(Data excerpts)
━━━━━━━━━━━━━━━━━━━━

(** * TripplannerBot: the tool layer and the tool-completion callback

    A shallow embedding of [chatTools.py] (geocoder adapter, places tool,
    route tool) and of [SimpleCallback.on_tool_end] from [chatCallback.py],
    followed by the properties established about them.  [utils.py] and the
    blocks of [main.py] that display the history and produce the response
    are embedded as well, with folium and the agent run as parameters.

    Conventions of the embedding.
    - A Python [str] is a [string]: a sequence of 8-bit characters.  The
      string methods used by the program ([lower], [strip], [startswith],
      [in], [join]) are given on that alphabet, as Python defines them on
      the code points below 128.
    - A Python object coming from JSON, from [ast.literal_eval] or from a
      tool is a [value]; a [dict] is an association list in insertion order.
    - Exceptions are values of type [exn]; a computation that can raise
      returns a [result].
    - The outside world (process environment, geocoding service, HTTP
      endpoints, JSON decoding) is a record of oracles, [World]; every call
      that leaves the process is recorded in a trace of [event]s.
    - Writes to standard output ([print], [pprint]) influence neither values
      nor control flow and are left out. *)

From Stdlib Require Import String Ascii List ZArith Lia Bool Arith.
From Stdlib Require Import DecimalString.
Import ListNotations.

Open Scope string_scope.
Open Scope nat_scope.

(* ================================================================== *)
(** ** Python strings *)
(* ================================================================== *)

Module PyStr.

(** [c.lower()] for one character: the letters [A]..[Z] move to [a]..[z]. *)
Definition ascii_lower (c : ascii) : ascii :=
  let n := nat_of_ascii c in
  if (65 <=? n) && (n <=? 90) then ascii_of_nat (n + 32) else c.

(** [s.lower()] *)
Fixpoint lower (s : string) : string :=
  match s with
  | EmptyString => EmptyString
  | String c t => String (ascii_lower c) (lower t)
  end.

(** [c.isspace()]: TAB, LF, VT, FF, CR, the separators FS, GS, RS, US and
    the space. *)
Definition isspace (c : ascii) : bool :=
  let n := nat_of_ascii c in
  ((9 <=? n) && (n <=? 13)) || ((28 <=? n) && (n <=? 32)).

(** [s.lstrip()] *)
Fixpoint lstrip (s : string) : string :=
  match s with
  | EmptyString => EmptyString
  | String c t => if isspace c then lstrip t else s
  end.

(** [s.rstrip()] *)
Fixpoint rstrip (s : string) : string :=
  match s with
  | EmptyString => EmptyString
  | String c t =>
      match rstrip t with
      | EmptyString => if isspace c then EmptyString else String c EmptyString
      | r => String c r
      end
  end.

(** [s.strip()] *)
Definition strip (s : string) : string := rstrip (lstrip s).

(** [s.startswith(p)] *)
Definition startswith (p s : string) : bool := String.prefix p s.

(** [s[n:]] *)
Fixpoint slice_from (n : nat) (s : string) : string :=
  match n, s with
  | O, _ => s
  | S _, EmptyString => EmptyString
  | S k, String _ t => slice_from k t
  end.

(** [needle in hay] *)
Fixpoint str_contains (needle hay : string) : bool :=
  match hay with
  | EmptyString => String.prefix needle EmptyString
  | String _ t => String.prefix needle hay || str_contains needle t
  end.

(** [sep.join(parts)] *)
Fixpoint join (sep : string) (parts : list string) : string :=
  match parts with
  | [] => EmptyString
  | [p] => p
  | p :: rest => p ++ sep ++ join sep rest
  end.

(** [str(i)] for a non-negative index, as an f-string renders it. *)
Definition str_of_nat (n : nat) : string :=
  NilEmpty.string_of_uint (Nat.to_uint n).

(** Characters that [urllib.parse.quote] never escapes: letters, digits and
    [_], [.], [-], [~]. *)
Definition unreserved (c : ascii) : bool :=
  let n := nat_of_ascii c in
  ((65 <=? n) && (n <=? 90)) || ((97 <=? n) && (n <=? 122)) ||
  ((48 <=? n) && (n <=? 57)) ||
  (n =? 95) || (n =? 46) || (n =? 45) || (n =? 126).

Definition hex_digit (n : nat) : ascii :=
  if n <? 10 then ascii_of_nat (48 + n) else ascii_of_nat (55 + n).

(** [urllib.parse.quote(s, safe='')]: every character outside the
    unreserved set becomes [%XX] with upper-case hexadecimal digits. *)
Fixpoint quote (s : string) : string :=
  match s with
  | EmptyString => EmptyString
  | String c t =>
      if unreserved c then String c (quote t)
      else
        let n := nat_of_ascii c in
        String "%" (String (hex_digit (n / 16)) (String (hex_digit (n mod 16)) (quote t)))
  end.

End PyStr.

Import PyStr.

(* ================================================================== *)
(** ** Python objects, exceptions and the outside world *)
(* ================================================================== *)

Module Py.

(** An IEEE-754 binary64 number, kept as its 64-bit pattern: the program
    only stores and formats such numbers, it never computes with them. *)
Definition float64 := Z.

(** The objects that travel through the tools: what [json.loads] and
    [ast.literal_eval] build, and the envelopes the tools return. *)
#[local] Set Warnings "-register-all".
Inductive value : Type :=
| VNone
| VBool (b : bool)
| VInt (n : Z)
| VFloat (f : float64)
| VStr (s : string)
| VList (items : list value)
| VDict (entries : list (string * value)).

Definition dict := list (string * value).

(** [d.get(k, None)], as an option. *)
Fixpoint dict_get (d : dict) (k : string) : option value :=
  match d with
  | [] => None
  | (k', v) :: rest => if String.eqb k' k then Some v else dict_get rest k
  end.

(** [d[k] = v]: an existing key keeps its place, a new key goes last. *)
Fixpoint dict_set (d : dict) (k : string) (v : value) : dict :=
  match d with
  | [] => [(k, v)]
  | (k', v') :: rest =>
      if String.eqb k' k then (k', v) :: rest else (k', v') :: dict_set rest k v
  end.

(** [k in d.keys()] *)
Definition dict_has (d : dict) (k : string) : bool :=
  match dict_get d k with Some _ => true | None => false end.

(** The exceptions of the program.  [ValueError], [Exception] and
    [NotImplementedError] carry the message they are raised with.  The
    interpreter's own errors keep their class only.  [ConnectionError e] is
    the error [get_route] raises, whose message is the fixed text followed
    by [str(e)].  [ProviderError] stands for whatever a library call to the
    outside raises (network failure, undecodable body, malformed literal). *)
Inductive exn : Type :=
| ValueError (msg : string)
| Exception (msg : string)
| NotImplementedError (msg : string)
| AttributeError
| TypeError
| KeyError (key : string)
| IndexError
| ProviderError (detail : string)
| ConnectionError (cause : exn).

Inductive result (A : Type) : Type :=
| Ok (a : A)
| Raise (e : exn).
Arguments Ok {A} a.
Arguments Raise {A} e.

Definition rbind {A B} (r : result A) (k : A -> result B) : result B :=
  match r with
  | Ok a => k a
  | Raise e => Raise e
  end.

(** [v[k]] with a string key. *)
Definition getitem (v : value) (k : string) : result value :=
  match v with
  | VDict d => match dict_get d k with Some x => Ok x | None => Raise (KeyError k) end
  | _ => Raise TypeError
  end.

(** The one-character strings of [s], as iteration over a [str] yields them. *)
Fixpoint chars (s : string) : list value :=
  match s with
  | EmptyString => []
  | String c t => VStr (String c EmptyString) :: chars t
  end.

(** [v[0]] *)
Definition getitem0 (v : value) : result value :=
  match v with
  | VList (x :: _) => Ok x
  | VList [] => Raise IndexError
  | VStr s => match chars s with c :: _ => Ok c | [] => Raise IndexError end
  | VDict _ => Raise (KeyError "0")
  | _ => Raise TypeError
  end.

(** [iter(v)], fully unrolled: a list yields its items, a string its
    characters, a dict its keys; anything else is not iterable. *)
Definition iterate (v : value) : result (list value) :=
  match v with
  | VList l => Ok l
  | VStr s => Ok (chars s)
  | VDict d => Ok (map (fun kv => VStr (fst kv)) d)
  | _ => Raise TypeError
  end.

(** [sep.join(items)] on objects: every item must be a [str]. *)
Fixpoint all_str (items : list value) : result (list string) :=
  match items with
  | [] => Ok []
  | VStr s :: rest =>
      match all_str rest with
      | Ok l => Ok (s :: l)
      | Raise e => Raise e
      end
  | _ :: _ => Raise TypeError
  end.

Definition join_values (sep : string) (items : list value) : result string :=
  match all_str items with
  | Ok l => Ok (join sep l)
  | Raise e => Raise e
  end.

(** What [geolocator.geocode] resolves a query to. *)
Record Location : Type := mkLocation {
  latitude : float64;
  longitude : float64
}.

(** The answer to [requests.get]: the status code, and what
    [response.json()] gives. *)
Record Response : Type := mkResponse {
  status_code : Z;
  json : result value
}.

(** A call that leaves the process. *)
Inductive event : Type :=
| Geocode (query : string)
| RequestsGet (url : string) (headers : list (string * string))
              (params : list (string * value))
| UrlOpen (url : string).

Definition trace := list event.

━━━━━━━━━━━━━━━━━━━━

> _ACTION ITEM_
Across the records, how many lines carry the word "then"? The answer should be a number alone.

> _THE COMPLETED TASK_
7